== Segment start ==
(** [onTrackingStateChanged(callback)] *)
Definition onTrackingStateChanged (cb : Callback) (w : World) : World :=
  mkWorld (heap w)
          (mkTracker (xrSession (tracker w)) (xrRefSpace (tracker w))
                     (hitTestSource (tracker w)) (planes (tracker w))
                     (poseFilter (tracker w)) (trackingState (tracker w))
                     (onPlaneDetectedCallback (tracker w)) (Some cb))
          (calls w).

End PlaneTracker.

(* ================================================================== *)
(** ** FramerlyAREngine (class [FramerlyAREngine], unnamed/part_005):
    placed objects *)

Module FramerlyAREngine.

(** The values held in the fields of a [FrameData] or [NeonData]. *)
Inductive JsValue :=
| VUndefined
| VBoolean (b : bool)
| VNumber (q : Q)
| VString (s : string)
| VVector3 (v : Vector3)
| VEuler (x y z : Q).

(** A [FrameData | NeonData], or a [Partial] of one: its own fields. *)
Abbreviation JsObject := (gmap string JsValue).

(** [{ ...object, ...updates }] *)
Definition spread (object updates : JsObject) : JsObject := updates ∪ object.

(** The value of the enum member, as stored in a [type] field. *)
Definition modeValue (m : ARMode) : JsValue :=
  match m with
  | FRAME => VString "frame"
  | NEON => VString "neon"
  end.

(** [object.type === ARMode.FRAME] *)
Definition isFrame (object : JsObject) : bool :=
  match object !! "type" with
  | Some (VString s) => bool_decide (s = "frame")
  | _ => false
  end.

(** Calls made on the renderer. *)
Inductive RendererCall :=
| UpdateFrame (frameData : JsObject)
| UpdateNeon (neonData : JsObject)
| RemoveObject (objectId : string) (type : option JsValue).

(** The fields of the class that placement bookkeeping touches, and the
    renderer calls made so far (oldest first). *)
Record t := mkEngine {
  currentMode : ARMode;
  arObjects : JsMap.t JsObject;
  rendered : list RendererCall
}.

(** The engine as its constructor leaves it. *)
Definition new : t := mkEngine FRAME JsMap.empty [].

(** [setMode(mode)] *)
Definition setMode (mode : ARMode) (e : t) : t :=
  if decide (currentMode e = mode) then e
  else mkEngine mode (arObjects e) (rendered e).

(** [getMode()] *)
Definition getMode (e : t) : ARMode := currentMode e.
(** X6: when a configured polyfill has a truthy test, its statement is in
    the polyfill code, the [loadScript] helper it calls is emitted, and the
    entries wait for the polyfills through the [Promise.all] conditional. *)
Theorem tested_polyfill_is_loaded
    entries legacyEntries polyfills polyfillsConfig publicPath polyfill :
  In polyfill polyfills ->
  tested polyfill = true ->
  includes (polyfillBlock polyfillsConfig publicPath polyfill)
    (createPolyfillsLoader (Some polyfills) polyfillsConfig publicPath) = true /\
  polyfillBlock polyfillsConfig publicPath polyfill <> "" /\
  createLoadScriptFunction entries legacyEntries (Some polyfills) = loadScriptFunction /\
  createExecuteLoadEntries (Some polyfills) =
    "polyfills.length ? Promise.all(polyfills).then(loadEntries) : loadEntries();".
Proof.
  intros Hin Ht. split; [| split].
  - unfold createPolyfillsLoader. rewrite polyfills_fold_blocks.
    apply includes_app_r. now apply includes_block.
  - unfold tested in Ht. unfold polyfillBlock.
    destruct (polyfill_test polyfill) as [[|a t]|]; discriminate.
  - destruct polyfills as [|p rest]; [destruct Hin |]. split; reflexivity.
Qed.
(** * SF2000 memory subsystem: pool allocator, bulk mover and ROM loader

    A shallow embedding of [Src/Memory/Memory_SF2000.c] (with the constants
    and the pool record of [Src/Memory/Memory_SF2000.h]) and the properties
    of the memory subsystem that can be established on it.

    Conventions of the embedding:
    - a [UInt32] is a [Z] and every place where the C arithmetic can wrap
      is written with [wrap32];
    - a pointer is its address, a [Z]; [0] is [NULL]; arithmetic on a
      pointer that walks an object ([dst32++], [write_ptr += n]) is plain
      addition, the address computations that the code makes on [UInt32]
      casts wrap;
    - byte-addressed memory is a total function from addresses to bytes;
    - the calls that leave the translation unit ([malloc], [free],
      [memcpy], [memset], [fopen], [fread]) are either modelled by their
      libc contract or answered by an explicit environment argument. *)

From stdpp Require Import base list strings.
From Stdlib Require Import ZArith Lia.

Local Open Scope Z_scope.

(* ================================================================== *)
(** * Part I: the program                                              *)
(* ================================================================== *)

(** ** Machine integers and constants *)

Definition wrap32 (x : Z) : Z := x mod 2 ^ 32.
Fixpoint trimStart (s : string) : string :=
  match s with
  | EmptyString => EmptyString
  | String c r => if is_space c then trimStart r else s
  end.

Fixpoint trimEnd (s : string) : string :=
  match s with
  | EmptyString => EmptyString
  | String c r =>
      let r' := trimEnd r in
      if is_space c && (r' =? "")%string then EmptyString else String c r'
  end.

(** [String.prototype.trim]. *)
Definition trim (s : string) : string := trimEnd (trimStart s).

(** [s.replace(/\s+/g, ' ')]: every maximal run of white space becomes one
    space.  [in_run] tells that the previous code unit was white space. *)
Fixpoint collapse_ws (in_run : bool) (s : string) : string :=
  match s with
  | EmptyString => EmptyString
  | String c r =>
      if is_space c
      then (if in_run then collapse_ws true r
            else String " " (collapse_ws true r))
      else String c (collapse_ws false r)
  end.

(** [s.split(sep)] for a one-character separator: never empty, the empty
    string splits to one empty piece. *)
Fixpoint split (sep : ascii) (s : string) : list string :=
  match s with
  | EmptyString => [EmptyString]
  | String c r =>
      if Ascii.eqb c sep then EmptyString :: split sep r
      else match split sep r with
           | [] => [String c EmptyString]
           | w :: ws => String c w :: ws
           end
  end.
(** What [handleSubmit] of the live log page leaves in the store. *)
Lemma live_handleSubmit_db (u : User) (profile : option Profile)
    (formData : LiveHost.FormData) (editingLog : option (uuid * LiveManualLog))
    (fresh : uuid) (w : world) (db' : Store.DB) :
  db' = w_db (run (LiveHost.handleSubmit (Some u) profile formData editingLog fresh) w) →
  db' = w_db w
  ∨ (trim (LiveHost.host_name formData) ≠ ""
     ∧ (0 < LiveHost.total_hours formData)%Qc
     ∧ LiveHost.live_date formData ≠ ""
     ∧ match editingLog with
       | Some editing =>
           LiveHost.update_log (Some (u_id u)) editing.1
             (LiveHost.apply_form formData (LiveHost.live_date formData)) (w_db w)
           = Store.Ok db'
       | None =>
           LiveHost.insert_log (Some (u_id u)) fresh
             (LiveHost.new_log formData (LiveHost.live_date formData) (u_id u)) (w_db w)
           = Store.Ok db'
       end).
Proof.
  intros ->. unfold LiveHost.handleSubmit, LiveHost.fetchLogs, to_date.
  case_bool_decide as Hhost; [left; reflexivity|].
  case_bool_decide as Hhours; [left; reflexivity|].
  apply Qcnot_le_lt in Hhours.
  destruct editingLog as [editing|]; run_client;
    (case_bool_decide as Hdate; [left; reflexivity|]);
    cbn [session fmap option_fmap option_map u_id].
  - destruct (LiveHost.update_log _ _ _ _) as [db'|e] eqn:Hupd; cbn [fst snd w_db];
      [right; repeat split; assumption|left; reflexivity].
  - destruct (LiveHost.insert_log _ _ _ _) as [db'|e] eqn:Hins; cbn [fst snd w_db];
      [right; repeat split; assumption|left; reflexivity].
Qed.



(** What [handleSubmit] of the tasks page leaves in the store in edit mode. *)
Lemma tasks_edit_db (u : User) (profile : option Profile) (formData : Tasks.FormData)
    (editing : uuid * Task) (fresh : uuid) (w : world) (db' : Store.DB) :
  db' = w_db (run (Tasks.handleSubmit (Some u) profile formData (Some editing) fresh) w) →
  db' = w_db w
  ∨ Tasks.update_task (Some (u_id u)) editing.1
      (Tasks.apply_form formData (Tasks.due_date formData)) (w_db w) = Store.Ok db'.
Proof.
  intros ->. unfold Tasks.handleSubmit, Tasks.fetchTasks, to_date. run_client.
  case_bool_decide as Hdate; [left; reflexivity|].
  cbn [session fmap option_fmap option_map u_id].
  destruct (Tasks.update_task _ _ _ _) as [db'|e] eqn:Hupd; cbn [fst snd w_db];
    [right; reflexivity|left; reflexivity].
Qed.

(** What [handleSubmit] of the content page leaves in the store in edit mode. *)
Lemma content_edit_db (u : User) (logs : list (uuid * ContentLog))
    (formData : ContentTracker.FormData) (editing : uuid * ContentLog) (fresh : uuid)
    (w : world) (db' : Store.DB) :
  db' = w_db (run (ContentTracker.handleSubmit (Some u) logs formData (Some editing) fresh) w) →
  db' = w_db w
  ∨ ContentTracker.update_log (Some (u_id u)) editing.1
      (ContentTracker.set_count (ContentTracker.content_count formData)) (w_db w)
    = Store.Ok db'.
Proof.
  intros ->. unfold ContentTracker.handleSubmit, ContentTracker.fetchLogs.
  rewrite (bool_decide_eq_true_2 (is_Some (Some editing))) by (by eexists).
  rewrite andb_false_r. run_client.
  cbn [session fmap option_fmap option_map u_id].
  destruct (ContentTracker.update_log _ _ _ _) as [db'|e] eqn:Hupd; cbn [fst snd w_db];
    [right; reflexivity|left; reflexivity].
Qed.

(** X10. Saving the edit form of a task or of a live log never changes
    who owns a row, nor the assignee of a task, and neither adds nor removes
    a row, whoever submits it. *)
Theorem edit_forms_keep_owner (u : User) (profile : option Profile) (fresh : uuid)
    (w : world) :
  (∀ (formData : Tasks.FormData) (editing : uuid * Task) (id : uuid),
     (λ t, (t_user_id t, t_assigned_to t))
       <$> Store.tbl_tasks
             (w_db (run (Tasks.handleSubmit (Some u) profile formData (Some editing) fresh) w))
           !! id
     = (λ t, (t_user_id t, t_assigned_to t)) <$> Store.tbl_tasks (w_db w) !! id)
  ∧ (∀ (formData : LiveHost.FormData) (editing : uuid * LiveManualLog) (id : uuid),
       lm_user_id
         <$> Store.tbl_live_manual_log
               (w_db (run (LiveHost.handleSubmit (Some u) profile formData (Some editing)
                             fresh) w)) !! id
       = lm_user_id <$> Store.tbl_live_manual_log (w_db w) !! id).
Proof.
  split.
  - intros formData editing id.
    remember (w_db (run (Tasks.handleSubmit (Some u) profile formData (Some editing) fresh) w))
      as db' eqn:Hdb'.
    destruct (tasks_edit_db u profile formData editing fresh w db' Hdb') as [->|Hwrite];
      [reflexivity|].
    clear Hdb'. unfold Tasks.update_task in Hwrite.
    destruct (Store.update_row _ _ _ _ _ _ _ _) as [m'|] eqn:Hupd; [|discriminate].
    injection Hwrite as <-. cbn [Store.tbl_tasks Store.set_tasks].
    eapply (update_row_keeps (λ t, (t_user_id t, t_assigned_to t))); [|exact Hupd].
    intros r. reflexivity.
  - intros formData editing id.
    remember (w_db (run (LiveHost.handleSubmit (Some u) profile formData (Some editing)
                           fresh) w)) as db' eqn:Hdb'.
    destruct (live_handleSubmit_db u profile formData (Some editing) fresh w db' Hdb')
      as [->|(_ & _ & _ & Hwrite)]; [reflexivity|].
    clear Hdb'. unfold LiveHost.update_log in Hwrite.
    destruct (Store.update_row _ _ _ _ _ _ _ _) as [m'|] eqn:Hupd; [|discriminate].
    injection Hwrite as <-. cbn [Store.tbl_live_manual_log Store.set_live_manual_log].
    eapply (update_row_keeps lm_user_id); [|exact Hupd].
    intros r. reflexivity.
Qed.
== Segment end ==
EXERCISE: Only the lines containing the string "exact" are needed; pull them out of the records.

TASK RESULT:
    eapply (update_row_keeps (λ t, (t_user_id t, t_assigned_to t))); [|exact Hupd].
    eapply (update_row_keeps lm_user_id); [|exact Hupd].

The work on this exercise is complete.